In the summer of 1964 Ronnie Van Zant and four friends formed a band called the Noble Five, and that December they played their first paying gig at an auto-parts store’s Christmas
party. At the end of the night they were handed a single, crisp, $10 bill and, after chipping in for gasoline, they strutted home with $1.75 each.
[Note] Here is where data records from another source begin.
(* ===== verification/Refinement.v ===== *)
(** * The refinement theorem

    The linearization point of every handler, carried through the layers of
    the application, and the theorem: every run of the server is a sequence of
    atomic calls of the abstract service. *)

From S2P Require Import Prelude JsValue Effects Foreign Http Config Validate AuthMw AuthRoutes ContentRoutes RpcRoutes App AppSafety Concurrency Reference Service Linearize.

Section refinement.
Context {X : Express} {XL : ExpressLaws X} {P : Packages} {PaL : PackagesLaws P}.
Context {E : Env} {PL : PrismaLaws E}.

(** An execution is a call with the response it sends. *)
Definition refined (_ : option string) (t : trace) : Prop :=
  answered_by E t → ∃ c resp, responses t = [resp] ∧ asks t c ∧ explained t (c, resp).

Lemma answered_cons e t : answered_by E (e :: t) → answered_by E t.
Proof. intros Ha o x Hin. apply Ha. by right. Qed.

Lemma explained_here e t l : effective l e → Forall silent t → explained (e :: t) l.
Proof. intros He Ht. exists [], e, t. by repeat constructor. Qed.

Lemma explained_skip e t l : silent e → explained t l → explained (e :: t) l.
Proof. intros He (t1 & e' & t2 & -> & H1 & H2 & H3). exists (e :: t1), e', t2. by repeat constructor. Qed.

Lemma asks_cons e t c : ¬ db_event e → asks t c → asks (e :: t) c.
Proof. intros He. destruct c; simpl; try (by constructor); set_solver. Qed.

#[export] Instance refined_policy : Policy refined.
Proof.
  split.
  - intros h st body _. exists NoCall, (st, body). split_and!; [done|by repeat constructor; intros []|].
    apply explained_here; [|constructor].
    apply effective_silent; [by apply silent_read|constructor].
  - intros h [o x] t He Ht Hans%answered_cons. destruct (Ht Hans) as (c & resp & Hr & Ha & Hx).
    exists c, resp. split_and!.
    + by destruct o.
    + apply asks_cons; [|done]. destruct o; try destruct He; by intros [].
    + apply explained_skip; [|done]. destruct o; try destruct He; by apply silent_read.
Qed.

(** A handler whose call comes from its body. *)
Lemma refined_stack sc h :
  (∀ rq t r, exec (h rq) t r → r = Ok tt ∧ (answered_by E t → ∃ c resp, responses t = [resp] ∧
     (body_call sc (rq_body rq) c ∨ asks t c) ∧ explained t (c, resp))) →
  stack_ok refined [Sync (validate sc); Async h].
Proof.
  intros Hh. apply (validate_stack_ok refined). intros rq y t r Hx.
  apply Hh in Hx as (-> & Hx). split; [done|]. intros Hans%answered_cons.
  destruct (Hx Hans) as (c & resp & Hr & Ha & Hx'). exists c, resp. split_and!.
  - done.
  - destruct Ha as [Hb|Ha]; [|by apply asks_cons; [intros []|]].
    assert (Hz : ∃ sc' body y', Ev (ZodParse sc' body) (Ok y') ∈ Ev (ZodParse sc (rq_body rq)) (Ok y) :: t ∧
      body_call sc' body c) by (exists sc, (rq_body rq), y; split; [left|done]).
    by destruct c; try destruct Hb.
  - apply explained_skip; [by apply silent_read|done].
Qed.

(** An execution that leaves the database alone. *)
Lemma refined_no_call h t :
  length (responses t) = 1%nat → Forall (λ e, silent e ∧ ¬ db_event e) t → refined h t.
Proof.
  intros Hr Ht _. destruct (responses t) as [|resp [|]] eqn:Heq; try done.
  apply Forall_and in Ht as [Hs Hd]. exists NoCall, resp. split_and!; [done|done|].
  destruct Hs as [|e t He Ht]; [done|]. apply explained_here; [|done].
  apply effective_silent; [done|constructor].
Qed.

(** An object has no property whose reading throws. *)
Lemma created_object_point m dat v k e l :
  prop v k = Throw e → effective l (Ev (DbCreate m dat) (Ok v)).
Proof. intros Hp s Hs (r & -> & _)%create_effect. done. Qed.
End refinement.

Ltac silent_event :=
  first [apply silent_create_throw | apply silent_delete_throw | apply silent_read; reflexivity].

Ltac silent_events := repeat (apply Forall_cons; split; [silent_event|]); apply Forall_nil_2; done.

Ltac comparison := match goal with Hans : answered_by _ _ |- _ =>
  eapply compared; [exact Hans|right; left|];
  first [by apply negb_false_iff | by apply negb_true_iff] end.

Ltac effective_event := first
  [ eapply register_new_point; eassumption
  | apply register_taken_point; assumption
  | eapply login_point; [by apply negb_false_iff|eassumption|comparison]
  | eapply login_wrong_point; [by apply negb_false_iff|eassumption|comparison]
  | apply login_unknown_point; by apply negb_true_iff
  | apply refresh_point; by apply negb_false_iff
  | apply me_found_point; by apply negb_false_iff
  | apply me_unknown_point; by apply negb_true_iff
  | apply subscribe_new_point
  | apply subscribe_again_point; assumption
  | apply contact_point
  | apply list_point
  | apply publish_point; reflexivity
  | apply withdraw_point
  | eapply created_object_point; eassumption
  | apply effective_silent; [silent_event|solve [intros; constructor]] ].

(** The first event at which the call can take effect. *)
Ltac point := first
  [ apply explained_here; [effective_event|silent_events]
  | apply explained_skip; [silent_event|point] ].

(** The call is none, as the database is not used. *)
Ltac no_call :=
  exists NoCall; eexists; split; [reflexivity|]; split;
  [|point]; lazymatch goal with |- _ ∨ _ => right | _ => idtac end; simpl;
  repeat (apply Forall_cons; split; [by intros []|]); by apply Forall_nil_2.

Ltac body_fields := repeat (apply Forall_cons; split; [simpl; eassumption|]); by apply Forall_nil_2.

(** The call that the body asks for. *)
Tactic Notation "call_of_body" open_constr(c) :=
  exists c; eexists; split; [reflexivity|]; split;
  [left; simpl; split_and?; first [reflexivity | eassumption | body_fields]|point].

Section handlers.
Context {X : Express} {XL : ExpressLaws X} {P : Packages} {PaL : PackagesLaws P}.
Context {E : Env} {PL : PrismaLaws E}.
Variable cfg : config.

Ltac by_body := intros rq t r H; symex H; (split; [done|intros Hans]).

Lemma register_refined : stack_ok refined [Sync (validate register_schema); Async register].
Proof.
  apply refined_stack. unfold register. by_body; first [no_call | call_of_body (Register _)].
Qed.

Lemma login_refined : stack_ok refined [Sync (validate login_schema); Async (login cfg)].
Proof.
  apply refined_stack. unfold login, sign_access, sign_refresh.
  by_body; first [no_call | call_of_body (Login _ _)].
Qed.

Lemma subscribe_refined :
  stack_ok refined [Sync (validate newsletter_schema); Async Newsletter.subscribe].
Proof.
  apply refined_stack. unfold Newsletter.subscribe. by_body; first [no_call | call_of_body (Subscribe _)].
Qed.

Lemma submit_refined : stack_ok refined [Sync (validate contact_schema); Async Contact.submit].
Proof.
  apply refined_stack. unfold Contact.submit. by_body; first [no_call | call_of_body (Contact _ _ _)].
Qed.

Lemma add_refined : stack_ok refined [Sync (validate download_schema); Async Downloads.add].
Proof.
  apply refined_stack. unfold Downloads.add. by_body;
    first [no_call | call_of_body (Publish [("name", _); ("version", _); ("platform", _); ("url", _); ("checksum", _)])].
Qed.

Lemma proxy_refined : stack_ok refined [Sync (validate rpc_schema); Async (Rpc.proxy cfg)].
Proof. apply refined_stack. unfold Rpc.proxy, Rpc.callRpc. by_body; no_call. Qed.

(** The call that a lookup or a deletion asks for. *)
Tactic Notation "call_of_event" open_constr(c) :=
  exists c; eexists; split; [reflexivity|]; split; [simpl; repeat eexists; (left || (right; left))|point].

Lemma refresh_refined : handler_ok refined (refresh cfg).
Proof.
  unfold refresh, sign_access. by_body; first [no_call | call_of_event (Refresh _)].
Qed.

Lemma me_refined : handler_ok refined me.
Proof. unfold me. by_body; call_of_event (Me _). Qed.

Lemma list_refined : handler_ok refined Downloads.list_all.
Proof. unfold Downloads.list_all. by_body; call_of_event List. Qed.

Lemma remove_refined : handler_ok refined Downloads.remove.
Proof. unfold Downloads.remove. by_body; call_of_event (Withdraw _). Qed.

Lemma get_stats_refined : handler_ok refined (Stats.get_stats cfg).
Proof.
  intros rq t r Hx. destruct (get_stats_sound cfg rq t r Hx) as (-> & Hr & _). split; [done|].
  apply refined_no_call; [done|]. eapply get_stats_Forall; [| | | | |exact Hx];
    intros; try (split; [by apply silent_read|by intros []]).
  destruct e as [[] ?]; try done; (split; [by apply silent_read|by intros []]).
Qed.

Lemma app_refined rq out t a :
  exec (run_layers (app cfg) rq out) t a → refined (rq_authorization rq) t.
Proof.
  apply app_policy_routes; unfold Downloads.add_stack, Downloads.remove_stack;
    eauto 10 using refined_policy, register_refined, login_refined, subscribe_refined, submit_refined,
      add_refined, proxy_refined, refresh_refined, me_refined, list_refined, remove_refined,
      get_stats_refined, stack_sync_ok, stack_async_ok, authenticate_ok, requireAdmin_ok.
Qed.
End handlers.

(** ** Theorem *)

(** An execution makes a call and sends its response. *)
Definition answers_call (t : trace) (l : call * (Z * jsval)) : Prop :=
  responses t = [l.2] ∧ asks t l.1.

(** C1: the server refines the abstract service.  However the executions of any
    number of requests interleave, there is an order of the requests in which
    the abstract service, handling one call at a time, gives every request the
    response it got and ends in the state the database is in. *)
Theorem server_refines_service {X : Express} {XL : ExpressLaws X} {P : Packages} {PaL : PackagesLaws P}
    {E : Env} {PL : PrismaLaws E} cfg out rqs ts u (s s' : sys E) :
  Forall2 (λ rq t, ∃ a, exec (run_layers (app cfg) rq out) t a) rqs ts →
  shuffle ts u → replays s u s' → db_ok s →
  ∃ calls order, Forall2 answers_call ts calls ∧ order ≡ₚ calls ∧
    serve_all compares (abstract s) order (abstract s').
Proof.
  intros Hts Hsh Hr Hs.
  assert (∃ calls, Forall2 answers_call ts calls ∧ Forall2 outstanding ts (Some <$> calls))
    as (calls & Hcalls & Hout).
  { assert (Hans : Forall (answered_by E) ts).
    { apply Forall_forall. intros t Ht o x Hin Ho. eapply replays_answer; [exact Hr| |done].
      apply (shuffle_elem _ _ _ Hsh). by exists t. }
    clear -Hts XL PaL Hans. induction Hts as [|rq t rqs ts [a Hx] _ IH]; [by exists []|].
    - apply Forall_cons in Hans as [Ht Hans]. destruct (IH Hans) as (calls & H1 & H2).
      destruct (app_refined _ _ _ _ _ Hx Ht) as (c & resp & Hr & Ha & Hx'). exists ((c, resp) :: calls).
      split; by constructor. }
  destruct (linearize cfg ts u Hsh _ s s' Hout) as (order & Hp & Hall); [|done..|].
  - apply (serves_good cfg out rqs). by exists ts.
  - exists calls, order. split_and!; [done| |done]. rewrite Hp.
    clear. induction calls as [|l calls IH]; [done|]. csimpl. by rewrite IH.
Qed.

Lemma server_refines_service_witness :
  let rqs := [escalation_request; escalation_request] in
  let ts := (run_all default_config no_next rqs ref_sys).1 in
  let s' := (run_all default_config no_next rqs ref_sys).2 in
  (responses <$> ts) =
    [[(201%Z, JObj [("message", JStr "User created successfully"); ("userId", JStr "0")])];
     [(400%Z, error_json "Email already registered")]] ∧
  ∃ calls order, Forall2 answers_call ts calls ∧ order ≡ₚ calls ∧
    serve_all compares (abstract ref_sys) order (abstract s').
Proof.
  intros rqs ts s'. split; [vm_compute; reflexivity|].
  apply (server_refines_service default_config no_next rqs ts (concat ts) ref_sys s'
    (run_all_execs _ _ _ _) (shuffle_concat _) (run_all_replays _ _ _ _)).
  intros m. split; constructor.
Defined.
With nowhere to go but up, the band mates practiced incessantly. Their band’s name evolved into the peculiar Lynyrd Skynyrd, a play on the name of a gym teacher, Leonard Skinner, whom they particularly disliked for his dutiful enforcement of the school dress code prohibiting sideburns and long hair. By 1973 the Southern-style, rebel-rock band had gained a tremendous following throughout Florida, landed a deal with MCI Records, and seen their debut album,
Pronounced Leh-Nerd Skin-Nerd
, released. After they were tapped to be the opening act for the Who’s U.S. tour later that year, they never looked back. By 1975, with two more best-selling albums under their belts, Lynyrd Skynyrd was one of America’s hottest and hardest-working rock and roll acts.
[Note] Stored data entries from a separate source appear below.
(* ===== verification/Routes.v ===== *)
(** * The routes the site uses

    Where the application takes a request for the statistics, the newsletter,
    the contact form and the list of downloads, once it has passed the
    middleware in front of all routes; and what becomes of an error there. *)

From S2P Require Import Prelude JsValue Effects Foreign Http Config Validate AuthMw AuthRoutes ContentRoutes RpcRoutes App AppSafety Reference.

(** The layers behind the middleware of the packages. *)
Definition inner (cfg : config) `{P : Packages} : list layer := drop 5 (app cfg).

Definition too_many : Z * jsval := (429%Z, error_json "Too many requests, please try again later").
Definition server_error : Z * jsval := (500%Z, error_json "Internal server error").

(** [next(err)] ends in the error handler. *)
Definition fails_safely (out : nextfn) : Prop :=
  ∀ e rq t a, exec (out (Some e) rq) t a → responses t = [server_error].

(** The request is taken by a stack, at the root of its router. *)
Definition taken_by (cfg : config) `{X : Express} `{P : Packages} (fs : list handler) (rq : request) : Prop :=
  ∃ out, run_layers (inner cfg) rq no_next = run_stack fs (set_params [] (with_path "/" rq)) out ∧ fails_safely out.

Definition newsletter_stack : list handler :=
  [Sync (validate newsletter_schema); Async Newsletter.subscribe].
Definition contact_stack : list handler :=
  [Sync (validate contact_schema); Async Contact.submit].

Section routes.
Context `{X : Express} {XL : ExpressLaws X} `{P : Packages}.
Variable cfg : config.

Ltac take_route :=
  intros Hm Hp; unfold taken_by, inner; cbn [drop app];
  rewrite layers_route_no by first [left; by rewrite Hm|right; rewrite Hp; by apply route_other];
  repeat (rewrite layers_mount_no by (rewrite Hp; by apply mount_other));
  rewrite (layers_mount _ _ _ _ _ _ "/") by (rewrite Hp; apply mount_self); rewrite stack_nil;
  unfold Stats.router, Newsletter.router, Contact.router, Downloads.router;
  rewrite (layers_route _ _ _ _ _ _ []) by ((cbn; by rewrite Hm) || apply route_root);
  eexists; (split; [reflexivity|]); intros e rq' t a H; simpl in H; unfold error_handler in H; by symex H.

Lemma stats_taken rq :
  rq_method rq = "GET" → rq_path rq = "/api/stats" → taken_by cfg [Async (Stats.get_stats cfg)] rq.
Proof. take_route. Qed.

Lemma newsletter_taken rq :
  rq_method rq = "POST" → rq_path rq = "/api/newsletter" → taken_by cfg newsletter_stack rq.
Proof. take_route. Qed.

Lemma contact_taken rq :
  rq_method rq = "POST" → rq_path rq = "/api/contact" → taken_by cfg contact_stack rq.
Proof. take_route. Qed.

Lemma downloads_taken rq :
  rq_method rq = "GET" → rq_path rq = "/api/downloads" → taken_by cfg [Async Downloads.list_all] rq.
Proof. take_route. Qed.
End routes.
(* ===== verification/EndToEnd.v ===== *)
(** * From the site to the server and back

    The site and the server composed.  The environment of the site's client is
    the server itself: a request of the browser is handled by the application,
    its body read with [JSON.parse] and the response written with
    [JSON.stringify] and read back.  The network delivers requests and
    responses, and the rate limits are not reached; everything else is the
    code of both sides. *)

From S2P Require Import Prelude JsValue Effects Foreign Http Config Validate AuthMw AuthRoutes ContentRoutes RpcRoutes JsonPrint JsonParse JsonNumber JsonRoundTrip App AppSafety Concurrency AuthFlow Validation Content Node Reference Jsx Api StatsPanel NewsletterForm Routes Wire.

(** ** The wire *)

(** The response the browser sees. *)
Definition wire_response (resp : Z * jsval) : http_response :=
  HttpResponse ((200 <=? resp.1)%Z && (resp.1 <? 300)%Z)
    match stringify resp.2 ≫= JSON_parse with
    | Some v => Ok v
    | None => Throw (EForeign "SyntaxError")
    end.

(** An answer for what the browser does not do. *)
Definition unused (o : op) : reply o :=
  match o with
  | DbFindUnique _ _ _ | DbFindMany _ _ | DbCreate _ _ | DbDelete _ _
  | BcryptHash _ _ | BcryptCompare _ _ | JwtSign _ _ _ | JwtVerify _ _
  | ZodParse _ _ | RespJson _ | ForeignCall _ _ => Throw (EForeign "unused")
  | Fetch _ _ => Throw (EForeign "unused")
  | DateNow => 0%Z
  | CacheGet => None
  | ConsoleError _ _ | UnhandledRejection _ | CacheSet _ | Respond _ _ => tt
  end.

Definition server_origin : string := "http://localhost:3001".

Section wire.
Context {X : Express} {P : Packages} {E : Env}.
Variable cfg : config.

(** One request, handled by the application. *)
Definition exchange (url : string) (init : fetch_init) (s : sys E) : result http_response * sys E :=
  match strip server_origin url with
  | None => (Throw (EForeign "connection refused"), s)
  | Some path =>
      let '(_, t, s') := run (run_layers (app cfg) (wire_request (fi_method init) path
        (assoc "Content-Type" (fi_headers init)) (fi_body init)) no_next) s in
      match responses t with
      | [resp] => (Ok (wire_response resp), s')
      | _ => (Throw (EForeign "socket hang up"), s')
      end
  end.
Predictably, the temptations of the road took their toll, and Lynyrd Skynyrd picked up a well-deserved reputation as a collection of hellbent, redneck, rock-star drunks. Despite the hard partying, they remained true to their music and churned out a string of irrepressible and incendiary guitar-driven singles, “Gimme Three Steps,” “Sweet Home Alabama,” and “Saturday Night Special,” to name a few. In 1976 the band made personnel changes in order to fine-tune its sound, the most critical being the addition of guitarist Steve Gaines and a female backup vocal group, the Honkettes, of which Steve’s sister Cassie was a member. By 1977 the band was at an all-time high and its new lineup hit the road in support of the album,
Street Survivors
.

In Greenville, South Carolina, after the fourth concert of a planned 80-concert tour, the band and its twelve-person entourage boarded their leased Convair 240 and headed for their next gig in Baton Rouge, Louisiana. At 6:42 p.m. on October 20, 1977, the pilot radioed from 6,000 feet over McComb, Mississippi, that his craft was dangerously low on fuel and, less than ten minutes later, the plane clipped the tops of branches over a swamp, then cut an 800-foot path through the trees until it lurched to a halt within the dense thicket. Because the plane had run out of fuel, it didn’t burst into flames, and eighteen people emerged from the wreckage with assorted injuries, some more serious than others. Not everyone survived, however, and among those killed were the new guitarist, Steve Gaines, and his sister Cassie, as well as the frontman and founder Ronnie Van Zant, without whom the real Lynyrd Skynyrd band ceased to exist. Who else could ever justly imitate his introduction of the song “Freebird”: “What song is it you want to hear?”